Citation for VC reads: "The instance of devotion to duty by Boy (1st Class) John Travers Cornwell who was mortally wounded early in the action, but nevertheless remained standing alone at a most exposed post, quietly awaiting orders till the end of the action, with the gun's crew dead and wounded around him. He was under 16½ years old. I regret that he has since died, but I recommend his case for special recognition in justice to his memory and as an acknowledgement of the high example set by him."
On 31 May 1916, Chester was scouting ahead of the 3rd Battlecruiser Squadron at the Battle of Jutland when the ship turned to investigate gunfire in the distance. At 17:30 hours, the Chester soon came under intense fire from four Kaiserliche Marine cruisers each her own size which had suddenly emerged out of the haze and increasing funnel smoke of the battlefield. The shielded 5.5-inch gun mounting where Cornwell was serving as a sight-setter was affected by at least four nearby hits. The Chester's gun mountings were open backed shields and did not reach the deck. Splinters were thus able to pass under them or enter the open back when shells exploded nearby or behind. All of the gun's crew were killed except Cornwell who, although severely wounded, managed to stand back up, and despite the entire gun crew around him dead or wounded, he remained standing at his post for more than 15 minutes until Chester retired from the action with only one main gun still working. Chester had received a total of 18 hits, but partial hull armour meant the interior of the ship suffered little serious damage and the ship was never in peril. The situation on deck, however, was dire. Many of the gun crews had lost lower limbs due to splinters passing under the gun shields. British ships report passing the Chester to cheers from limbless wounded gun crew laid out on her deck and smoking cigarettes, only to hear that the same crewmen had died a few hours later from blood loss and shock.

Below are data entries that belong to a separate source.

(* ===== verification/FioHashDetect.v ===== *)
(** * fio: which changes of a block its checksum shows *)
From Stdlib Require Import ZArith Lia.
From stdpp Require Import base numbers list.
From S2P Require Import Prelude FioBits FioCrc FioHash FioHashCorrect.

(** [f] tells apart messages that differ in at most [n] bytes in a row. *)
Definition detects (n : nat) (f : list Z → Z) : Prop :=
  ∀ p b b' s, Forall is_byte (p ++ b ++ s) → Forall is_byte b' → length b = length b' → (length b ≤ n)%nat →
    f (p ++ b ++ s) = f (p ++ b' ++ s) → b = b'.

(** Its values have [n] bytes. *)
Definition fits_bytes (n : nat) (f : list Z → Z) : Prop :=
  ∀ d, Forall is_byte d → 0 ≤ f d < 2 ^ (8 * Z.of_nat n).

Definition injective_on (P : Z → Prop) (f : Z → Z) : Prop := ∀ x y, P x → P y → f x = f y → x = y.
Definition below (w x : Z) : Prop := 0 ≤ x < 2 ^ w.

Lemma iter_injective P f n :
  (∀ x, P x → P (f x)) → injective_on P f → injective_on P (Nat.iter n f).
Proof.
  intros Hp Hf. assert (∀ n x, P x → P (Nat.iter n f x)) as Hit by (intros m; induction m; simpl; auto).
  induction n as [|n IH]; intros x y Hx Hy E; [done|]. simpl in E. apply Hf in E; [|by apply Hit..]. by apply IH.
Qed.

(** A register that is a fold of injective steps: [g] takes a change of a few bytes
    in a row to the register. *)
Lemma detects_fold n (P : Z → Prop) (step : Z → Z → Z) (s0 : Z) :
  P s0 → (∀ x b, P x → is_byte b → P (step x b)) →
  (∀ b, is_byte b → injective_on P (λ x, step x b)) →
  (∀ x b b', P x → Forall is_byte b → Forall is_byte b' → length b = length b' → (length b ≤ n)%nat →
     foldl step x b = foldl step x b' → b = b') →
  detects n (foldl step s0).
Proof.
  intros H0 Hp Hs Hb p b b' s Hall Hb' Hl Hn E.
  apply Forall_app in Hall as [Hpp Hall]. apply Forall_app in Hall as [Hbb Hss].
  rewrite !foldl_app in E.
  assert (∀ l x, P x → Forall is_byte l → P (foldl step x l)) as Hfold.
  { induction l as [|c l IH]; intros x Hx Hc; simpl; [done|]. apply Forall_cons in Hc as [? ?]. by apply IH; [apply Hp|]. }
  set (x := foldl step s0 p) in *. assert (P x) as Hx by (by apply Hfold).
  apply (Hb x); [done..|]. clear Hb.
  assert (∀ l y z, P y → P z → Forall is_byte l → foldl step y l = foldl step z l → y = z) as Hinj.
  { induction l as [|c l IH]; intros y z Hy Hz Hc Eq; simpl in *; [done|]. apply Forall_cons in Hc as [Hc Hl'].
    apply (Hs c Hc); [done|done|]. apply IH; [by apply Hp|by apply Hp|done|done]. }
  apply (Hinj s); [by apply Hfold|by apply Hfold|done|done].
Qed.

(** ** Words of bytes *)

Lemma fold_fits n (step : Z → Z → Z) s0 :
  below (8 * Z.of_nat n) s0 → (∀ x b, below (8 * Z.of_nat n) x → is_byte b → below (8 * Z.of_nat n) (step x b)) →
  fits_bytes n (foldl step s0).
Proof.
  intros H0 Hs d Hd. revert s0 H0. induction Hd as [|b d Hb Hd IH]; intros s0 H0; simpl; [done|]. apply IH, Hs; done.
Qed.

Lemma le_word_bound bs : Forall is_byte bs → 0 ≤ le_word bs < 2 ^ (8 * Z.of_nat (length bs)).
Proof.
  induction 1 as [|b bs [Hb1 Hb2] _ IH]; [simpl; lia|]. cbn [le_word foldr length].
  change (foldr _ 0 bs) with (le_word bs). rewrite Nat2Z.inj_succ.
  replace (8 * Z.succ (Z.of_nat (length bs))) with (8 * Z.of_nat (length bs) + 8) by lia.
  rewrite Z.pow_add_r by lia. change (2 ^ 8) with 256. nia.
Qed.
Lemma le_word_inj b b' :
  Forall is_byte b → Forall is_byte b' → length b = length b' → le_word b = le_word b' → b = b'.
Proof.
  intros Hb. revert b'. induction Hb as [|x b [Hx1 Hx2] Hb IH]; intros [|y b'] Hb' Hl E; try done.
  apply Forall_cons in Hb' as [[Hy1 Hy2] Hb']. cbn [le_word foldr] in E.
  change (foldr _ 0 b) with (le_word b) in E. change (foldr _ 0 b') with (le_word b') in E.
  assert (x = y ∧ le_word b = le_word b') as [-> E'] by lia. f_equal. apply IH; [done|simpl in Hl; lia|done].
Qed.

(** ** Checksums *)

Lemma byte_below b w : is_byte b → 8 ≤ w → below w b.
Proof.
  intros [H0 H1] Hw. split; [done|]. eapply Z.lt_le_trans; [exact H1|]. change 256 with (2 ^ 8).
  apply Z.pow_le_mono_r; lia.
Qed.
Lemma below_testbit w x i : below w x → 0 ≤ w ≤ i → Z.testbit x i = false.
Proof.
  intros [H0 H1] Hi. destruct (decide (x = 0)) as [->|]; [apply Z.bits_0|].
  apply Z.bits_above_log2; [lia|]. apply Z.log2_lt_pow2; [lia|]. eapply Z.lt_le_trans; [exact H1|].
  apply Z.pow_le_mono_r; lia.
Qed.
Lemma byte_plus b w : is_byte b → 0 ≤ w → b + 256 * w = Z.lxor b (Z.shiftl w 8).
Proof.
  intros Hb Hw. replace (256 * w) with (Z.shiftl w 8) by (rewrite Z.shiftl_mul_pow2 by lia; lia).
  apply Z.add_nocarry_lxor. apply Z.bits_inj'. intros i Hi. rewrite Z.land_spec, Z.bits_0.
  destruct (decide (i < 8)); [by rewrite Z.shiftl_spec_low, andb_false_r by lia|].
  by rewrite byte_high by (done || lia).
Qed.

Lemma lsb_fold p s bs :
  Forall is_byte bs →
  foldl (lsb_byte p) s bs = Nat.iter (8 * length bs) (lsb_step p) (Z.lxor s (le_word bs)).
Proof.
  intros H. revert s. induction H as [|b bs Hb Hbs IH]; intros s; [by rewrite Z.lxor_0_r|].
  cbn [foldl le_word foldr]. change (foldr _ 0 bs) with (le_word bs). pose proof (le_word_bound _ Hbs).
  rewrite IH. replace (8 * length (b :: bs))%nat with (8 * length bs + 8)%nat by (simpl; lia).
  rewrite Nat.iter_add. f_equal. unfold lsb_byte.
  rewrite <- (lsb_shift p (le_word bs) 8) at 1. rewrite <- iter_linear by apply lsb_linear. f_equal.
  rewrite (byte_plus b) by (done || lia). by rewrite Z.lxor_assoc.
Qed.
Lemma lsb_step_below w p x : 0 < w → below w p → below w x → below w (lsb_step p x).
Proof.
  intros Hw Hp Hx. unfold lsb_step. apply lxor_bound; [lia| |by destruct (Z.testbit x 0); [|split; [lia|apply Z.pow_pos_nonneg; lia]]].
  destruct Hx. rewrite Z.shiftr_div_pow2 by lia. change (2 ^ 1) with 2. split; [apply Z.div_pos; lia|].
  apply Z.div_lt_upper_bound; lia.
Qed.
Lemma lsb_step_inj w p : 0 < w → Z.testbit p (w - 1) = true → injective_on (below w) (lsb_step p).
Proof.
  intros Hw Hp x y Hx Hy E.
  assert (∀ z, below w z → Z.testbit (lsb_step p z) (w - 1) = Z.testbit z 0) as Hb.
  { intros z Hz. unfold lsb_step. rewrite Z.lxor_spec, Z.shiftr_spec by lia.
    rewrite (below_testbit w z (w - 1 + 1)) by (done || lia). rewrite xorb_false_l.
    destruct (Z.testbit z 0); [done|apply Z.bits_0]. }
  assert (Z.testbit x 0 = Z.testbit y 0) as E0 by (by rewrite <- !Hb, E).
  unfold lsb_step in E. rewrite E0 in E.
  assert (Z.shiftr x 1 = Z.shiftr y 1) as E1.
  { apply (f_equal (λ a, Z.lxor a (if Z.testbit y 0 then p else 0))) in E.
    by rewrite !Z.lxor_assoc, Z.lxor_nilpotent, !Z.lxor_0_r in E. }
  apply Z.bits_inj'. intros i Hi. destruct (decide (i = 0)) as [->|]; [done|].
  replace i with (i - 1 + 1) by lia. by rewrite <- !Z.shiftr_spec, E1 by lia.
Qed.
Lemma meta_run pre c post k seed :
  length c = n → (56 ≤ n)%nat →
  fill_meta o u (Z.of_nat (length pre)) k (pre ++ (header20 (o_verify o) (Z.of_nat n) seed ++ drop 20 c) ++ post) =
    (Done tt, pre ++ meta_filled k seed c ++ post).
Proof.
  intros Hc Hn. set (h := header20 _ _ _). unfold meta_filled, meta_bytes. fold h.
  set (old := take 32 (drop 24 c)).
  assert (∀ i m, (i + m ≤ 32)%nat → take m (drop i old) = take m (drop (24 + i) c)) as Ho.
  { intros i m Him. unfold old. rewrite skipn_firstn_comm, take_take, drop_drop. f_equal. lia. }
  assert (∀ i m, (i + m ≤ n)%nat → length (take m (drop i c)) = m) as Hlen by (intros; rewrite length_take, length_drop; lia).
  assert (∀ i m (l : list Z), drop (i + m) c = l → drop i c = take m (drop i c) ++ l) as Hsp by (intros i m l <-; by rewrite <- drop_drop, take_drop).
  rewrite !Ho by lia. cbn [plus].
  assert (drop 20 c = take 4 (drop 20 c) ++ take 8 (drop 24 c) ++ take 1 (drop 32 c) ++ take 1 (drop 33 c) ++
    take 2 (drop 34 c) ++ take 4 (drop 36 c) ++ take 8 (drop 40 c) ++ take 8 (drop 48 c) ++ drop 56 c) as ->.
  { by do 7 (apply Hsp; cbn [plus]); apply Hsp. }
  assert (length h = 20%nat) as Hh by apply length_header20.
  set (x4 := take 4 (drop 20 c)). set (y8 := take 8 (drop 24 c)). set (y1 := take 1 (drop 32 c)). set (x1 := take 1 (drop 33 c)).
  set (y2 := take 2 (drop 34 c)). set (z4 := take 4 (drop 36 c)). set (t8 := take 8 (drop 40 c)). set (w8 := take 8 (drop 48 c)).
  assert (length x4 = 4 ∧ length y8 = 8 ∧ length y1 = 1 ∧ length x1 = 1 ∧ length y2 = 2 ∧ length z4 = 4 ∧ length t8 = 8 ∧ length w8 = 8)%nat
    as (L4 & L8 & L1 & L1' & L2 & L4' & L8' & L8'') by (split_and!; apply Hlen; lia).
  clearbody h x4 y8 y1 x1 y2 z4 t8 w8. clear Ho old Hlen Hsp. set (rest := drop 56 c). clearbody rest. clear c Hc.
  set (p := Z.of_nat (length pre)). unfold fill_meta, hdr_priv, sizeof_header. fold p.
  set (thr := thread_number o). set (num := u_numberio u). set (off := meta_offset o u k).
  pose proof (put_part pre (h ++ x4 ++ y8) y1 (x1 ++ y2 ++ z4 ++ t8 ++ w8 ++ rest) post 1 (p + 24 + 8) thr) as E1.
  pose proof (put_part pre (h ++ x4 ++ y8 ++ le_bytes 1 thr ++ x1 ++ y2 ++ z4) t8 (w8 ++ rest) post 8 (p + 24 + 16) (u_sec u)) as E2.
  pose proof (put_part pre (h ++ x4 ++ y8 ++ le_bytes 1 thr ++ x1 ++ y2 ++ z4 ++ le_bytes 8 (u_sec u)) w8 rest post 8 (p + 24 + 24) (u_usec u)) as E3.
  pose proof (put_part pre (h ++ x4 ++ y8 ++ le_bytes 1 thr ++ x1) y2 (z4 ++ le_bytes 8 (u_sec u) ++ le_bytes 8 (u_usec u) ++ rest) post 2 (p + 24 + 10) num) as E4.
  pose proof (put_part pre (h ++ x4) y8 (le_bytes 1 thr ++ x1 ++ le_bytes 2 num ++ z4 ++ le_bytes 8 (u_sec u) ++ le_bytes 8 (u_usec u) ++ rest) post 8 (p + 24) off) as E5.
  rewrite <- !app_assoc in E1, E2, E3, E4, E5. rewrite <- !app_assoc.
  rewrite (bind_done _ _ _ _ _ (E1 ltac:(rewrite !length_app; unfold p; lia) L1)).
  rewrite (bind_done _ _ _ _ _ (E2 ltac:(rewrite !length_app, !length_le_bytes; unfold p; lia) L8')).
  rewrite (bind_done _ _ _ _ _ (E3 ltac:(rewrite !length_app, !length_le_bytes; unfold p; lia) L8'')).
  rewrite (bind_done _ _ _ _ _ (E4 ltac:(rewrite !length_app, !length_le_bytes; unfold p; lia) L2)).
  rewrite (E5 ltac:(rewrite !length_app; unfold p; lia) L8). by rewrite take_app_length' by done.
Qed.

After the action, ship medics arrived on deck to find Cornwell the sole survivor at his gun, shards of steel penetrating his chest, looking at the gun sights and still waiting for orders. Being incapable of further action, Chester was ordered to the port of Immingham. There Cornwell was transferred to Grimsby General Hospital, although he was clearly dying. He died on the morning of 2 June 1916 before his mother could arrive at the hospital.